# Variational Ladder Autoencoders

## Summary
This notebook describes and implements a [Variational Ladder Autoencoder (VLAE)](https://arxiv.org/abs/1702.08396). Similar to a Variational Autoencoder (VAE), a VLAE learns to both encode a data point into a latent variable and to decode the latent variable into a reconstruction of the data point. Unlike a VAE, a VLAE outputs latent variables at multiple layers of the encoding network, rather than feeding through each layer to one latent variable. The change allows for finer features to be disentangled from coarser features.

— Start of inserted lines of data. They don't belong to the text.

Lemma find_last_not_of_spec (s : list char) (pos last : Z) :
  find_last_not_of s pos last
  = match last_nonblank s with
    | Some j => pos + Z.of_nat j
    | None => last
    end.
Proof.
  revert pos last. induction s as [|c s IH]; intros pos last; simpl; [done|].
  rewrite IH. destruct (last_nonblank s); [lia|].
  destruct (blank c); [done|lia].
Qed.

Lemma last_nonblank_lt (s : list char) (j : nat) :
  last_nonblank s = Some j -> (j < length s)%nat.
Proof.
  revert j. induction s as [|c s IH]; intros j; simpl; [done|].
  destruct (last_nonblank s) as [j'|].
  - intros [= <-]. specialize (IH _ eq_refl). lia.
  - destruct (blank c); [done|]. intros [= <-]. lia.
Qed.

Lemma first_last_nonblank (s : list char) (i : nat) :
  first_nonblank s = Some i ->
  exists j, last_nonblank s = Some j /\ (i <= j < length s)%nat.
Proof.
  revert i. induction s as [|c s IH]; intros i; simpl; [done|].
  destruct (blank c) eqn:Hc.
  - destruct (first_nonblank s) as [i'|]; [|done]. intros [= <-].
    destruct (IH _ eq_refl) as (j & -> & Hj). exists (S j). split; [done|lia].
  - intros [= <-]. destruct (last_nonblank s) as [j|] eqn:Hl.
    + exists (S j). split; [done|]. apply last_nonblank_lt in Hl. lia.
    + exists O. split; [done|]. lia.
Qed.

Lemma first_nonblank_None (s : list char) :
  first_nonblank s = None <-> Forall (λ c, blank c = true) s.
Proof.
  induction s as [|c s IH]; simpl; [by split; [constructor|]|].
  destruct (blank c) eqn:Hc.
  - destruct (first_nonblank s); simpl.
    + split; [done|]. intros H. inversion H; subst.
      match goal with H' : Forall _ s |- _ => apply IH in H'; done end.
    + split; [|done]. intros _. constructor; [done|]. by apply IH.
  - split; [done|]. intros H. inversion H; subst. congruence.
Qed.

Lemma last_nonblank_None (s : list char) :
  last_nonblank s = None <-> Forall (λ c, blank c = true) s.
Proof.
  induction s as [|c s IH]; simpl; [by split; [constructor|]|].
  destruct (last_nonblank s).
  - split; [done|]. intros H. inversion H; subst.
    match goal with H' : Forall _ s |- _ => apply IH in H'; done end.
  - destruct (blank c) eqn:Hc.
    + split; [|done]. intros _. constructor; [done|]. by apply IH.
    + split; [done|]. intros H. inversion H; subst. congruence.
Qed.

Lemma first_nonblank_app_l (l s : list char) :
  Forall (λ c, blank c = true) l ->
  first_nonblank (l ++ s) = (λ i, length l + i)%nat <$> first_nonblank s.
Proof.
  induction 1 as [|c l Hc _ IH]; simpl.
  - by destruct (first_nonblank s).
  - rewrite Hc, IH. by destruct (first_nonblank s).
Qed.

Lemma first_nonblank_app_r (s r : list char) :
  Forall (λ c, blank c = true) r ->
  first_nonblank (s ++ r) = first_nonblank s.
Proof.
  intros Hr. induction s as [|c s IH]; simpl.
  - by apply first_nonblank_None.
  - by rewrite IH.
Qed.

Lemma last_nonblank_app_l (l s : list char) :
  Forall (λ c, blank c = true) l ->
  last_nonblank (l ++ s) = (λ j, length l + j)%nat <$> last_nonblank s.
Proof.
  induction 1 as [|c l Hc _ IH]; simpl.
  - by destruct (last_nonblank s).
  - rewrite IH. destruct (last_nonblank s); simpl; [done|]. by rewrite Hc.
Qed.

Lemma last_nonblank_app_r (s r : list char) :
  Forall (λ c, blank c = true) r ->
  last_nonblank (s ++ r) = last_nonblank s.
Proof.
  intros Hr. induction s as [|c s IH]; simpl.
  - by apply last_nonblank_None.
  - by rewrite IH.
Qed.

Lemma first_nonblank_toupper (s : list char) :
  first_nonblank (toupper <$> s) = first_nonblank s.
Proof.
  induction s as [|c s IH]; [done|].
  rewrite fmap_cons. cbn [first_nonblank last_nonblank].
  by rewrite blank_toupper, IH.
Qed.

Lemma last_nonblank_toupper (s : list char) :
  last_nonblank (toupper <$> s) = last_nonblank s.
Proof.
  induction s as [|c s IH]; [done|].
  rewrite fmap_cons. cbn [first_nonblank last_nonblank].
  by rewrite blank_toupper, IH.
Qed.

(** The search results and the substring, in terms of the two positions. *)
Lemma parse_trimmed (s : list char) :
  Z.of_nat (length s) < npos ->
  match first_nonblank s, last_nonblank s with
  | Some i, Some j =>
      find_first_not_of s 0 <> npos /\
      substr s (find_first_not_of s 0)
        (size_t (find_last_not_of s 0 npos - find_first_not_of s 0 + 1))
      = take (S j - i) (drop i s)
  | _, _ => find_first_not_of s 0 = npos
  end.
Proof.
  intros Hlen. rewrite find_first_not_of_spec, find_last_not_of_spec.
  destruct (first_nonblank s) as [i|] eqn:Hi; [|done].
  destruct (first_last_nonblank _ _ Hi) as (j & -> & Hj).
  unfold npos in *. split; [lia|].
  unfold substr, size_t. rewrite Z.mod_small by lia.
  f_equal; [lia|]. f_equal. lia.
Qed.

Lemma parse_of_trimmed (s s' : list char) :
  (find_first_not_of s 0 = npos <-> find_first_not_of s' 0 = npos) ->
  (find_first_not_of s 0 <> npos ->
   toupper <$> substr s (find_first_not_of s 0)
     (size_t (find_last_not_of s 0 npos - find_first_not_of s 0 + 1))
   = toupper <$> substr s' (find_first_not_of s' 0)
       (size_t (find_last_not_of s' 0 npos - find_first_not_of s' 0 + 1))) ->
  parsePhotometricInterpretation (Some s) = parsePhotometricInterpretation (Some s').
Proof.
  intros Hnpos Heq. unfold parsePhotometricInterpretation.
  destruct (decide (find_first_not_of s 0 = npos)) as [H|H].
  - rewrite (bool_decide_true (find_first_not_of s 0 = npos)) by done.
    by rewrite (bool_decide_true (find_first_not_of s' 0 = npos)) by tauto.
  - rewrite (bool_decide_false (find_first_not_of s 0 = npos)) by done.
    rewrite (bool_decide_false (find_first_not_of s' 0 = npos)) by tauto.
    cbv zeta. by rewrite (Heq H).
Qed.

(** X4.  The photometric interpretation read from a file does not depend
    on blanks around the string nor on the case of its letters. *)
Theorem parsePhotometricInterpretation_trim_case (l s r s' : list char) :
  Forall (λ c, blank c = true) l ->
  Forall (λ c, blank c = true) r ->
  toupper <$> s = toupper <$> s' ->
  Z.of_nat (length (l ++ s ++ r)) < npos ->
  parsePhotometricInterpretation (Some (l ++ s ++ r))
  = parsePhotometricInterpretation (Some s').
Proof.
  intros Hl Hr Hup Hlen.
  assert (Hlen' : Z.of_nat (length s') < npos).
  { apply (f_equal length) in Hup. rewrite !length_fmap in Hup.
    rewrite !length_app in Hlen. lia. }
  pose proof (parse_trimmed _ Hlen) as H1.
  pose proof (parse_trimmed _ Hlen') as H2.
  rewrite first_nonblank_app_l, first_nonblank_app_r in H1 by done.
  rewrite last_nonblank_app_l, last_nonblank_app_r in H1 by done.
  rewrite <- (first_nonblank_toupper s'), <- Hup, first_nonblank_toupper in H2.
  rewrite <- (last_nonblank_toupper s'), <- Hup, last_nonblank_toupper in H2.
  apply parse_of_trimmed.
  - destruct (first_nonblank s) as [i|] eqn:Hi; simpl in *.
    + destruct (first_last_nonblank _ _ Hi) as (j & Hj & _).
      rewrite Hj in *. simpl in *.
      destruct H1 as [H1 _], H2 as [H2 _]. split; intros H; contradiction.
    + split; intros _; assumption.
  - intros Hne.
    destruct (first_nonblank s) as [i|] eqn:Hi; simpl in *; [|done].
    destruct (first_last_nonblank _ _ Hi) as (j & Hj & Hij).
    rewrite Hj in *. simpl in *.
    destruct H1 as [_ ->], H2 as [_ ->].
    replace (S (length l + j) - (length l + i))%nat with (S j - i)%nat by lia.
    rewrite (drop_app_add' l (s ++ r) (length l) i) by done.
    rewrite drop_app_le by lia.
    rewrite take_app_le by (rewrite length_drop; lia).
    by rewrite !fmap_take, !fmap_drop, Hup.
Qed.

The architecture implemented here is purely experimental. The original implementation can be found [here](https://github.com/ermongroup/Variational-Ladder-Autoencoder).

In [1]:
import torch as t
import torch.nn as nn
import torch.nn.functional as F

#### VLAE Class

The class used here is similar to the VAE class used in my [VAE notebook](./Basic_VAE.ipynb). However, the 'generate_similar' method now has 

In [3]:
class VLAE(nn.Module):
    '''
    Creates a Variation Autoencoder
    
    :param encoder_network: (nn.Module)
    :param decoder_network: (nn.Module)
    :param loss: (str, opt) Either 'kl' or 'mc'. Sets how to calculate loss.
    '''
    def __init__(self, encoder_network, decoder_network, loss='mc'):
        super(VLAE, self).__init__()
        
        self.add_module('encode', encoder_network)
        self.add_module('generate', decoder_network)
        self.loss = loss.lower()
        
    def forward(self, input):
        '''
        Passes forward through encoder to create a sample latent
        representation, then decodes that representation.
        
        :param input: (t.Tensor) 
        :return: (t.Tensor) Reconstruction of x and it's latent loss
        '''
        mean, scale = self.encode(input)
        eps = t.randn_like(mean)
        z = mean+scale*eps
        if self.training:
            if self.loss == 'mc':
                loss = self.MC(z, eps, scale)
            elif self.loss == 'kl':
                loss = -self.KL(mean, scale)
        else:
            loss = t.tensor(0)
        
        return self.generate(z), loss

    def generate_similar(self, input, noise=True):
        '''
        Creates similar examples by encoding the observation and then decoding the 
        latent observation. If noise is True, then it uses the latent variable
        z = mean+eps*scale. Otherwise, z = mean.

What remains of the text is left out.